Wednesday afternoon, I wrote about a letter that Rep. Darrell Issa sent to Kathleen Sebelius office inquiring about the status of unimplemented Inspector General recommendations and whether her department’s energy had been misused lobbying for health care. Wrote Issa:
“A list of unimplemented recommendations recently released by your department’s inspector general have raised troubling questions about your department’s lack of focus on addressing waste, fraud and abuse of taxpayer funds,” Issa wrote.
The list in reference is the annual Compendium of Unimplemented Office of Inspector General Recommendations, released by DHHS Inspector General Daniel R. Levinson. According to Issa’s letter, “The list contains 86 significant outstanding recommendations that if implemented,” could result in “12.2 billion in savings … with over $8.7 billion coming from Medicare and Medicaid ‘Priority Recommendations’ alone.”

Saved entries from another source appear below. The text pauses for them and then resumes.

(* ===== verification/Prelude.v ===== *)
(** * Verification of the core of Bouchaud OS

    Bouchaud OS is a kernel for x86-64 machines, written in Rust, with its own boot and
    update chain, a RAM file system with a persistent zone on disk, a Linux-compatible system
    call layer, a native capability layer, a security policy for its processes, and a TLS
    client. This library models the parts that carry its core logic as executable definitions
    and proves what makes them correct. Paths of sources below are relative to the root of
    the repository.

    ** How the system is put together

    The UEFI loader reads the A/B record, chooses a slot, counts the attempt and hands over to
    the kernel, which confirms a healthy boot and installs the next image. The kernel gives
    frames to page tables and to its heap; the memory calls of a process change its areas,
    its page tables and the reference counts of shared files. Tasks park on wait queues and
    wait words, are woken by deadlines, are condemned by killers and are elected from per-CPU
    queues; locks have ranks. Files live in a table of inodes, reached through descriptors;
    the part of the tree under /persist is noted when it changes and written to a zone with
    two half zones and two superblocks. Every path a process names is judged by the policy of
    its profile, in two places: the process state (authority words, sweeps, identity) and the
    gate in front of the Linux calls. Native processes hold handles and exchange them over
    channels. TCP keeps what it sent until it is acknowledged; TLS runs over it, and HTTP
    bodies are decompressed.

    ** Files and sources

    - [Prelude]: words, bytes, the error-state monad [M] with its weakest precondition [wp],
      tactics and hint databases.
    - Updates. [UpdateAb] (system/update-core/src/ab.rs), [UpdatePassage] (passage.rs,
      echecs.rs and the loader's ab.rs), [UpdateManifeste] (manifeste.rs), [UpdateKernel]
      (src/kernel/update/mod.rs, over one flat device with the partitions of the slots);
      proofs in [UpdateAbProofs] and [UpdateKernelProofs], and in the two others themselves.
    - Memory. [Compagnon*] (src/kernel/memory/compagnon.rs), [PagesTas] (pages_tas.rs),
      [Vma*] (vma.rs), [FramesLibres] (frames_libres.rs), [Frames] and [Tables*]
      (virtual.rs), [MemLinux*], [MemPartages], [MemAppels] (src/compat/linux/mem.rs with the
      counts of src/kernel/memory/shared.rs).
    - File system. [Ramfs] (src/fs/ramfs.rs, the registry of src/fs/backing.rs,
      src/kernel/security/path.rs), [Renommage] (src/fs/renommage.rs), [RamfsAppels]
      (src/compat/linux/file.rs), [RamfsShell] (src/shell/commands.rs); the tree and its
      proofs in the other [Ramfs*] files; [Descripteurs] (the descriptor calls of file.rs).
    - Disk. [Bloc] (src/drivers/api/bloc.rs), [Persistance*] (src/fs/persistance.rs and its
      directory), [CacheJetable] (src/fs/cache_jetable.rs), [EcritureDifferee]
      (src/fs/ecriture_differee.rs and its policy). [Collecte*] and [Depot] join the file
      system and the zone (src/fs/persistance/collecte.rs, snapshot.rs, sync.rs, montage.rs);
      [Durabilite] is their end-to-end theorem.
    - Security (src/kernel/security/). [Profils] (profile.rs, capability.rs, credentials.rs,
      access.rs, chemins.rs), [Politique*] (policy.rs, sandbox.rs: the authority of processes
      along fork, exec, sweep and identity changes), [Porte] (the gate of the Linux calls:
      filesystem.rs, execution.rs, memory.rs, network.rs, syscall.rs), [Confinement] (what a
      confined process sees and changes of the tree of paths).
    - Scheduling. [RunQueue*] (src/kernel/scheduler/runqueue.rs), [CycleVie] (cycle_vie.rs
      and src/kernel/process/thread/), [Echeances] (echeances.rs).
    - Synchronisation (src/kernel/sync/). [FileAttente*] (wait queues and the sleeping mutex),
      [MotAttente] (wait words and their registry), [OrdreVerrous] (lockdep and ranked locks).
    - Native layer. [Capacites*], [Natif*] (src/kernel/native/).
    - Network. [Retransmission] (src/net/transport/retransmission.rs); [Inflate*]
      (src/net/encoding/inflate.rs); TLS (src/net/security/tls/): [GrandsEntiers]
      (bignum.rs), [Hachage] (sha256.rs, sha512.rs, hash.rs), [Rsa] (rsa.rs), [Chiffrement]
      (chacha.rs, aes.rs, gcm.rs, record.rs), [Courbes] (ec.rs, p256.rs, p384.rs), [X25519]
      (x25519.rs), [Certificats] (asn1.rs, x509.rs, roots.rs, validate.rs), [Poignee]
      (handshake.rs).

    ** How the code is modelled

    A structure is a record, an enumeration an inductive type, a function a definition of the
    same name. A handler runs in the monad [M S E]: it threads the state [S] and stops with
    an error of [E]; [panique] is a failed assertion, an [expect], an index out of range or an
    overflow check, all of which stop the kernel. Where a function has no error of its own,
    as in [Frames], [PagesTas] and the TLS files, such a stop is the result [None]. Machine
    words are integers with the wrap-around written where the code wraps; where it does not,
    the overflow check is a stop or the bound is part of an invariant. What a component asks
    of code outside the model (user copies, the clock, the signature checks of an update) is a
    field of a record or a section variable, and theorems hold for every value of it. The file
    calls take the security policy as a record; [Porte] and [Confinement] instantiate it with
    the policy of the kernel. Lock-free code ([RunQueueConc], [CycleVie], [Echeances]), the
    wait queues and words ([FileAttente], [MotAttente], with generations below 2^64), the locks
    ([OrdreVerrous]) and the unmapping protocol ([TablesTrace]) are step relations with one
    step per atomic access; handlers that run under one lock are atomic.

    A disk ([Bloc]) keeps a cache apart from the platter. A request may be refused, shortened,
    cut, or fail in an error that hides blocks the device accepted, and a flush may fail. After
    a power loss any sector with a write accepted since the last successful flush may hold
    anything.

    ** What the theorems show

    - Updates: a cut write of the record leaves the old or the new one; a boot never starts
      an empty or failed slot; attempts are bounded; no byte outside the partition of a slot
      out of service is written; a candidate is what was signed as long as verification calls
      ask for the signed length; manifests are canonical and round trip.
    - Memory: served blocks are disjoint and intact; each frame has one owner; the areas
      refine a map of promises and the tables a map of entries; a frame given back is
      reachable through no entry and no cached translation; W^X and exact reference counts
      hold along every sequence of calls; [munmap] gives each frame back after the
      invalidation of the other processors, and [mmap] takes only free ranges.
    - File system: the inode table stays a tree through every sequence of the modelled calls;
      creations, removals and renames change exactly the paths they should; printed
      paths resolve back; normalised paths reach the node the resolver reaches.
    - Disk: the zone behaves as a cell holding one snapshot under every power loss, as long as
      the flushes the protocol rests on are not dropped; a failed flush makes the cell fragile and the
      theorems say what may then be lost; from the tree of files to the platter and back, the
      persistent zone is a cell holding one tree; what changed waits a bounded time before it
      is written, and writes are spaced.
    - Security: the authority of a family of processes only shrinks; a renderer process gains
      nothing through the gate, whatever path it names; a confined process changes and reads
      nothing outside its places.
    - Scheduling and synchronisation: no insertion is lost, no task starves, a condemned task
      does not stay asleep, a deadline is not missed, the sleeping mutex excludes and loses no
      sleeper, a general wake-up reaches everyone, a wait word is shared by all its users, and
      an order of ranks excludes deadlock, under every interleaving.
    - Native layer: rights never exceed those given at creation, stale handles are refused,
      receptions are atomic.
    - Network: a segment is kept until acknowledged; decompression answers on every input
      within its bounds and gives back what a compressor of RFC 1951 wrote; hashes, ciphers,
      signatures and X25519 compute what their specification defines; records are read back
      from the stream of octets; a chain is trusted exactly when a path leads to the store; a
      session rests on a Finished under the keys of the exchange.

    Files named [...Cas] and the last section of some others evaluate the situations the code
    does not handle.

    ** Fuel and bounds

    Loops are structural on lists or ranges where the code iterates over them. The others
    take fuel, enough by a lemma: the walk to the root of the inode table ([build_path],
    [sous]) by the depth lemma [RamfsArbre.profondeur], which bounds a path by the number of
    inodes; the merge and split loops of the buddy allocator by the number of orders; the
    search of a hole by the number of areas; the eviction loop by the number of trees; the
    collection of the persistent tree by the same depth lemma; the circular search of a band by
    its number of words; the decoders of compressed data by the number of their bits; the
    readers of DER, of records and of messages by the octets left, each turn taking some.
    Where the code has no bound of its own, running out of fuel is a stop, and theorems of
    totality exclude it.

    ** Not modelled

    Drivers, interrupt entry, context switching and boot assembly are device access. The
    graphical interface, the shell apart from its file commands, the embedded languages and
    WebAssembly are clients of the parts modelled. The signature and digest of an update are
    parameters of that model. Sockets, terminals and pipes, the TCP state machine and the
    application protocols, the brotli decoder, the reading side of a TLS session, the FAT32,
    GPT and tar readers, the page cache of backing files and the ELF loader are not modelled. *)

(** This file: machine words, byte arrays with the slice writes the Rust code uses,
    little-endian integers, bit lemmas, the monad, and the tactics and hint databases the
    component files rely on. *)

From stdpp Require Export base list list_numbers numbers gmap.
From Stdlib Require Export ZArith Lia.

Open Scope Z_scope.

Create HintDb os discriminated.
Create Rewrite HintDb os_len.

(** ** Tactics *)

(** Turns the boolean tests of executable definitions into propositions. *)
Ltac bool_prop :=
  repeat match goal with
  | H : _ && _ = true |- _ => apply andb_true_iff in H as [? ?]
  | H : _ || _ = false |- _ => apply orb_false_iff in H as [? ?]
  | H : negb _ = true |- _ => apply negb_true_iff in H
  | H : negb _ = false |- _ => apply negb_false_iff in H
  | H : (_ <? _) = true |- _ => apply Z.ltb_lt in H
  | H : (_ <? _) = false |- _ => apply Z.ltb_ge in H
  | H : (_ <=? _) = true |- _ => apply Z.leb_le in H
  | H : (_ <=? _) = false |- _ => apply Z.leb_gt in H
  | H : (_ =? _) = true |- _ => apply Z.eqb_eq in H
  | H : (_ =? _) = false |- _ => apply Z.eqb_neq in H
  | H : (_ <? _)%nat = true |- _ => apply Nat.ltb_lt in H
  | H : (_ <? _)%nat = false |- _ => apply Nat.ltb_ge in H
  | H : (_ <=? _)%nat = true |- _ => apply Nat.leb_le in H
  | H : (_ <=? _)%nat = false |- _ => apply Nat.leb_gt in H
  | H : (_ =? _)%nat = true |- _ => apply Nat.eqb_eq in H
  | H : (_ =? _)%nat = false |- _ => apply Nat.eqb_neq in H
  | H : bool_decide _ = true |- _ => apply bool_decide_eq_true in H
  | H : bool_decide _ = false |- _ => apply bool_decide_eq_false in H
  end.

(** Case analysis on the next [if]/[match] of a hypothesis or of the goal. *)
Ltac cas H :=
  match type of H with
  | context [if ?b then _ else _] => destruct b eqn:?
  | context [match ?x with _ => _ end] => destruct x eqn:?
  end; bool_prop; simplify_eq; bool_prop.
Ltac cas_but :=
  match goal with
  | |- context [if ?b then _ else _] => destruct b eqn:?
  | |- context [match ?x with _ => _ end] => destruct x eqn:?
  end; bool_prop; simplify_eq; bool_prop.

(** Case analysis on every integer comparison of the goal, closing what is arithmetic. *)
Ltac zcas :=
  repeat (match goal with
          | |- context [?x <=? ?y] => destruct (Z.leb_spec x y)
          | |- context [?x <? ?y] => destruct (Z.ltb_spec x y)
          | |- context [?x =? ?y] => destruct (Z.eqb_spec x y)
          end; try lia; cbn [andb orb negb]).

(** ** A state and error monad *)

(** A handler reads and changes a state of type [S] and ends with a value or an
    error; an early return keeps the changes made before it. *)
Definition M (S E A : Type) : Type := S -> S * (A + E).

Section Monade.
Context {S E : Type}.
Definition rend {A} (x : A) : M S E A := fun s => (s, inl x).
Definition echoue {A} (e : E) : M S E A := fun s => (s, inr e).
Definition lie {A B} (c : M S E A) (k : A -> M S E B) : M S E B :=
  fun s => match c s with (s', inl x) => k x s' | (s', inr e) => (s', inr e) end.
Definition etat_courant : M S E S := fun s => (s, inl s).
Definition change (f : S -> S) : M S E unit := fun s => (f s, inl tt).
(** [ok_or(e)?] *)
Definition ou_echoue {A} (o : option A) (e : E) : M S E A :=
  match o with Some x => rend x | None => echoue e end.
(** [r.map_err(f)?] *)
Definition essaie {A F} (r : A + F) (f : F -> E) : M S E A :=
  match r with inl x => rend x | inr e => echoue (f e) end.
(** [if b { return Err(e) }] *)
Definition garde (b : bool) (e : E) : M S E unit := if b then echoue e else rend tt.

While 33 of the recommendations are new, 53 of the recommendations are from Obama’s first year in office.
“The previous year’s Compendium of Unimplemented Office of Inspector General Recommendations (released May 2009), contained 63 such recommendations,” reads Issa’s letter. “Disturbingly, only 10 of these 63 significant IG recommendations from 2008 appear to have been either fully implemented by this administration during its first year in office or deemed no longer relevant by the IG – the other 53 appear again on this year’s report. I would remind you that under the Inspector General Act, federal agencies are supposed to complete final action on IG recommendations within one year.”
Issa’s letter then asks whether “the significant amount of time spent by senior officials” in the DHHS “lobbying for the president’s government health-care proposal raises important questions about whether these activities have distracted efforts to root out waste, fraud, and abuse.”